## TASK ITEM
Reprint the listing. Every line must match the original exactly.

## DATA SHOWN
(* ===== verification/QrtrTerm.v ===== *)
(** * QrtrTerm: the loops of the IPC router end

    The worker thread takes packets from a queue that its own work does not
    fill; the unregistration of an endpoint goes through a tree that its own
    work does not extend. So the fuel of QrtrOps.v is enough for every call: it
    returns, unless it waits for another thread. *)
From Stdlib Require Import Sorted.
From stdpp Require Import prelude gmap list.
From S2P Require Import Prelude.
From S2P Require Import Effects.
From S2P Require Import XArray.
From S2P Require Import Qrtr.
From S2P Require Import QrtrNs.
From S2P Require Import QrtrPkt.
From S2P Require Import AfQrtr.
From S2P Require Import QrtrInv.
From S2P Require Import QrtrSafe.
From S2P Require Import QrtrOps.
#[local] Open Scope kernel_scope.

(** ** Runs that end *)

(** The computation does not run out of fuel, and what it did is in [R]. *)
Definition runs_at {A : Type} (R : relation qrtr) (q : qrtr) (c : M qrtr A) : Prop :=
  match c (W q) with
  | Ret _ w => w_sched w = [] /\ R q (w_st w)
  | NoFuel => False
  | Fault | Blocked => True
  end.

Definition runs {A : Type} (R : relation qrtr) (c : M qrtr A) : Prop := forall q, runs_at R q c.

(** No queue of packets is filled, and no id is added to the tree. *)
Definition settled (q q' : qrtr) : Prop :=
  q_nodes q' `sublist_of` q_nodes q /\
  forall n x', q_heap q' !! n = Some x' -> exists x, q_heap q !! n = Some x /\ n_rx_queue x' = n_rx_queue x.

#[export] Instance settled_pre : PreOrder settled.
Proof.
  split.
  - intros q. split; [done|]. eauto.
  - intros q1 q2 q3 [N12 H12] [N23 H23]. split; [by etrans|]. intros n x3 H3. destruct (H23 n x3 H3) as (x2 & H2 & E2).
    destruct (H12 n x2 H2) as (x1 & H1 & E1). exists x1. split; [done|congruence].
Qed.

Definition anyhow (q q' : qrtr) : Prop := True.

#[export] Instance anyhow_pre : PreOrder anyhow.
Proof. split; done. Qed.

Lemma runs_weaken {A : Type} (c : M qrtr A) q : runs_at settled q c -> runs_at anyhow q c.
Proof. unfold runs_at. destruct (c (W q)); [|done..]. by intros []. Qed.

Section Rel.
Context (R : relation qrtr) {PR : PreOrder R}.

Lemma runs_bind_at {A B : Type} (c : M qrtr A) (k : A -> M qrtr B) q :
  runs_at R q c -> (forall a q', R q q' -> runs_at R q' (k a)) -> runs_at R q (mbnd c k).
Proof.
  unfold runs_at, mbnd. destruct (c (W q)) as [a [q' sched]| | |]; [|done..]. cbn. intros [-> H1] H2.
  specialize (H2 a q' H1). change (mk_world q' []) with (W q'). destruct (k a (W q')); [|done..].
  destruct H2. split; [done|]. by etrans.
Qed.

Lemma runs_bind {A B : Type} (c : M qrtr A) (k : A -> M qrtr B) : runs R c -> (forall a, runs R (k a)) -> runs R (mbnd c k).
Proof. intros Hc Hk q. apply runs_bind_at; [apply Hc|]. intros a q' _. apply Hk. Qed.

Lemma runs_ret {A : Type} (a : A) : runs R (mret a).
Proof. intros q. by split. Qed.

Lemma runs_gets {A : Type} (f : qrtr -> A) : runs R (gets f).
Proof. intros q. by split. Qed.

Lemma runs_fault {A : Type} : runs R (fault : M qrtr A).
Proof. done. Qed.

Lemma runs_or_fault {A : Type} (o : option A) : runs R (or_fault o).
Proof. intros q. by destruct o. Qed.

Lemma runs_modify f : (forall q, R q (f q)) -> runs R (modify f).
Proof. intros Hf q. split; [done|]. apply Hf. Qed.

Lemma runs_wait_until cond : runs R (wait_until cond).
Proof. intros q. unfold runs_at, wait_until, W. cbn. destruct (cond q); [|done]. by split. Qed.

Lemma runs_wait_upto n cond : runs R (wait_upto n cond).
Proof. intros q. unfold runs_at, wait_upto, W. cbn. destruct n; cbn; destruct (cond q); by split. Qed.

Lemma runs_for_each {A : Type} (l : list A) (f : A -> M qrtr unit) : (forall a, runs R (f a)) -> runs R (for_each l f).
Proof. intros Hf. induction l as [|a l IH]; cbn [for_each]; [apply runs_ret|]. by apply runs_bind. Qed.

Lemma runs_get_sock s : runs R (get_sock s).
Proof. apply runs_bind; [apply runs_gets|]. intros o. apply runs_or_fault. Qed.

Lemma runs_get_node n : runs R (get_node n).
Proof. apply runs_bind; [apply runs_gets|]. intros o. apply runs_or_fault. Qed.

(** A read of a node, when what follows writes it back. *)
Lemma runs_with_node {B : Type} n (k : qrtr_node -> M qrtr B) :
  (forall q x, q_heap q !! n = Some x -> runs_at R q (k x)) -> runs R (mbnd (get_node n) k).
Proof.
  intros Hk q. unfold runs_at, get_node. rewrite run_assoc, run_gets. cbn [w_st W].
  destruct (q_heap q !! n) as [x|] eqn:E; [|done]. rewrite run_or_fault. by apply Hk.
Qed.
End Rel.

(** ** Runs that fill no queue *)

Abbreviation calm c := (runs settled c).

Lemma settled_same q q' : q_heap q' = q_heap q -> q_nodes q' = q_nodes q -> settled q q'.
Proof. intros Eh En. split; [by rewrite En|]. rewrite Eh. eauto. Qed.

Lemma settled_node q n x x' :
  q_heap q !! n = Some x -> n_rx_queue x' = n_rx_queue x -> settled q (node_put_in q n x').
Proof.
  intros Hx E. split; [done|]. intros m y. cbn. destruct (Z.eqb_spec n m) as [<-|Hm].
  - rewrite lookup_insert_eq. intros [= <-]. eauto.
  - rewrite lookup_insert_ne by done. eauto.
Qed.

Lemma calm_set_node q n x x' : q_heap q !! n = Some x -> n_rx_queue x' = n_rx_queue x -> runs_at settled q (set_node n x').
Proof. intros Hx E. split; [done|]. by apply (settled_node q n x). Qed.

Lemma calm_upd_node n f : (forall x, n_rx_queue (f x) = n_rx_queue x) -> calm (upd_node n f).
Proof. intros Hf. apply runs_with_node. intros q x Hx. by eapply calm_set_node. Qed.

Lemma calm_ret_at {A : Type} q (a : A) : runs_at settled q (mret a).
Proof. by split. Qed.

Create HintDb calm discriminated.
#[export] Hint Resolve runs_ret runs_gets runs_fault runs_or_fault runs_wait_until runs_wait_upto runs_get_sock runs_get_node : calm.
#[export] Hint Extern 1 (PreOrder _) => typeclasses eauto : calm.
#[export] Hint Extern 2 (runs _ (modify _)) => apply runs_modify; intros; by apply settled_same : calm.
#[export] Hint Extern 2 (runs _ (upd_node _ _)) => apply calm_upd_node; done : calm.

## TASK RESULT
(* ===== verification/QrtrTerm.v ===== *)
(** * QrtrTerm: the loops of the IPC router end

    The worker thread takes packets from a queue that its own work does not
    fill; the unregistration of an endpoint goes through a tree that its own
    work does not extend. So the fuel of QrtrOps.v is enough for every call: it
    returns, unless it waits for another thread. *)
From Stdlib Require Import Sorted.
From stdpp Require Import prelude gmap list.
From S2P Require Import Prelude.
From S2P Require Import Effects.
From S2P Require Import XArray.
From S2P Require Import Qrtr.
From S2P Require Import QrtrNs.
From S2P Require Import QrtrPkt.
From S2P Require Import AfQrtr.
From S2P Require Import QrtrInv.
From S2P Require Import QrtrSafe.
From S2P Require Import QrtrOps.
#[local] Open Scope kernel_scope.

(** ** Runs that end *)

(** The computation does not run out of fuel, and what it did is in [R]. *)
Definition runs_at {A : Type} (R : relation qrtr) (q : qrtr) (c : M qrtr A) : Prop :=
  match c (W q) with
  | Ret _ w => w_sched w = [] /\ R q (w_st w)
  | NoFuel => False
  | Fault | Blocked => True
  end.

Definition runs {A : Type} (R : relation qrtr) (c : M qrtr A) : Prop := forall q, runs_at R q c.

(** No queue of packets is filled, and no id is added to the tree. *)
Definition settled (q q' : qrtr) : Prop :=
  q_nodes q' `sublist_of` q_nodes q /\
  forall n x', q_heap q' !! n = Some x' -> exists x, q_heap q !! n = Some x /\ n_rx_queue x' = n_rx_queue x.

#[export] Instance settled_pre : PreOrder settled.
Proof.
  split.
  - intros q. split; [done|]. eauto.
  - intros q1 q2 q3 [N12 H12] [N23 H23]. split; [by etrans|]. intros n x3 H3. destruct (H23 n x3 H3) as (x2 & H2 & E2).
    destruct (H12 n x2 H2) as (x1 & H1 & E1). exists x1. split; [done|congruence].
Qed.

Definition anyhow (q q' : qrtr) : Prop := True.

#[export] Instance anyhow_pre : PreOrder anyhow.
Proof. split; done. Qed.

Lemma runs_weaken {A : Type} (c : M qrtr A) q : runs_at settled q c -> runs_at anyhow q c.
Proof. unfold runs_at. destruct (c (W q)); [|done..]. by intros []. Qed.

Section Rel.
Context (R : relation qrtr) {PR : PreOrder R}.

Lemma runs_bind_at {A B : Type} (c : M qrtr A) (k : A -> M qrtr B) q :
  runs_at R q c -> (forall a q', R q q' -> runs_at R q' (k a)) -> runs_at R q (mbnd c k).
Proof.
  unfold runs_at, mbnd. destruct (c (W q)) as [a [q' sched]| | |]; [|done..]. cbn. intros [-> H1] H2.
  specialize (H2 a q' H1). change (mk_world q' []) with (W q'). destruct (k a (W q')); [|done..].
  destruct H2. split; [done|]. by etrans.
Qed.

Lemma runs_bind {A B : Type} (c : M qrtr A) (k : A -> M qrtr B) : runs R c -> (forall a, runs R (k a)) -> runs R (mbnd c k).
Proof. intros Hc Hk q. apply runs_bind_at; [apply Hc|]. intros a q' _. apply Hk. Qed.

Lemma runs_ret {A : Type} (a : A) : runs R (mret a).
Proof. intros q. by split. Qed.

Lemma runs_gets {A : Type} (f : qrtr -> A) : runs R (gets f).
Proof. intros q. by split. Qed.

Lemma runs_fault {A : Type} : runs R (fault : M qrtr A).
Proof. done. Qed.

Lemma runs_or_fault {A : Type} (o : option A) : runs R (or_fault o).
Proof. intros q. by destruct o. Qed.

Lemma runs_modify f : (forall q, R q (f q)) -> runs R (modify f).
Proof. intros Hf q. split; [done|]. apply Hf. Qed.

Lemma runs_wait_until cond : runs R (wait_until cond).
Proof. intros q. unfold runs_at, wait_until, W. cbn. destruct (cond q); [|done]. by split. Qed.

Lemma runs_wait_upto n cond : runs R (wait_upto n cond).
Proof. intros q. unfold runs_at, wait_upto, W. cbn. destruct n; cbn; destruct (cond q); by split. Qed.

Lemma runs_for_each {A : Type} (l : list A) (f : A -> M qrtr unit) : (forall a, runs R (f a)) -> runs R (for_each l f).
Proof. intros Hf. induction l as [|a l IH]; cbn [for_each]; [apply runs_ret|]. by apply runs_bind. Qed.

Lemma runs_get_sock s : runs R (get_sock s).
Proof. apply runs_bind; [apply runs_gets|]. intros o. apply runs_or_fault. Qed.

Lemma runs_get_node n : runs R (get_node n).
Proof. apply runs_bind; [apply runs_gets|]. intros o. apply runs_or_fault. Qed.

(** A read of a node, when what follows writes it back. *)
Lemma runs_with_node {B : Type} n (k : qrtr_node -> M qrtr B) :
  (forall q x, q_heap q !! n = Some x -> runs_at R q (k x)) -> runs R (mbnd (get_node n) k).
Proof.
  intros Hk q. unfold runs_at, get_node. rewrite run_assoc, run_gets. cbn [w_st W].
  destruct (q_heap q !! n) as [x|] eqn:E; [|done]. rewrite run_or_fault. by apply Hk.
Qed.
End Rel.

(** ** Runs that fill no queue *)

Abbreviation calm c := (runs settled c).

Lemma settled_same q q' : q_heap q' = q_heap q -> q_nodes q' = q_nodes q -> settled q q'.
Proof. intros Eh En. split; [by rewrite En|]. rewrite Eh. eauto. Qed.

Lemma settled_node q n x x' :
  q_heap q !! n = Some x -> n_rx_queue x' = n_rx_queue x -> settled q (node_put_in q n x').
Proof.
  intros Hx E. split; [done|]. intros m y. cbn. destruct (Z.eqb_spec n m) as [<-|Hm].
  - rewrite lookup_insert_eq. intros [= <-]. eauto.
  - rewrite lookup_insert_ne by done. eauto.
Qed.

Lemma calm_set_node q n x x' : q_heap q !! n = Some x -> n_rx_queue x' = n_rx_queue x -> runs_at settled q (set_node n x').
Proof. intros Hx E. split; [done|]. by apply (settled_node q n x). Qed.

Lemma calm_upd_node n f : (forall x, n_rx_queue (f x) = n_rx_queue x) -> calm (upd_node n f).
Proof. intros Hf. apply runs_with_node. intros q x Hx. by eapply calm_set_node. Qed.

Lemma calm_ret_at {A : Type} q (a : A) : runs_at settled q (mret a).
Proof. by split. Qed.

Create HintDb calm discriminated.
#[export] Hint Resolve runs_ret runs_gets runs_fault runs_or_fault runs_wait_until runs_wait_upto runs_get_sock runs_get_node : calm.
#[export] Hint Extern 1 (PreOrder _) => typeclasses eauto : calm.
#[export] Hint Extern 2 (runs _ (modify _)) => apply runs_modify; intros; by apply settled_same : calm.
#[export] Hint Extern 2 (runs _ (upd_node _ _)) => apply calm_upd_node; done : calm.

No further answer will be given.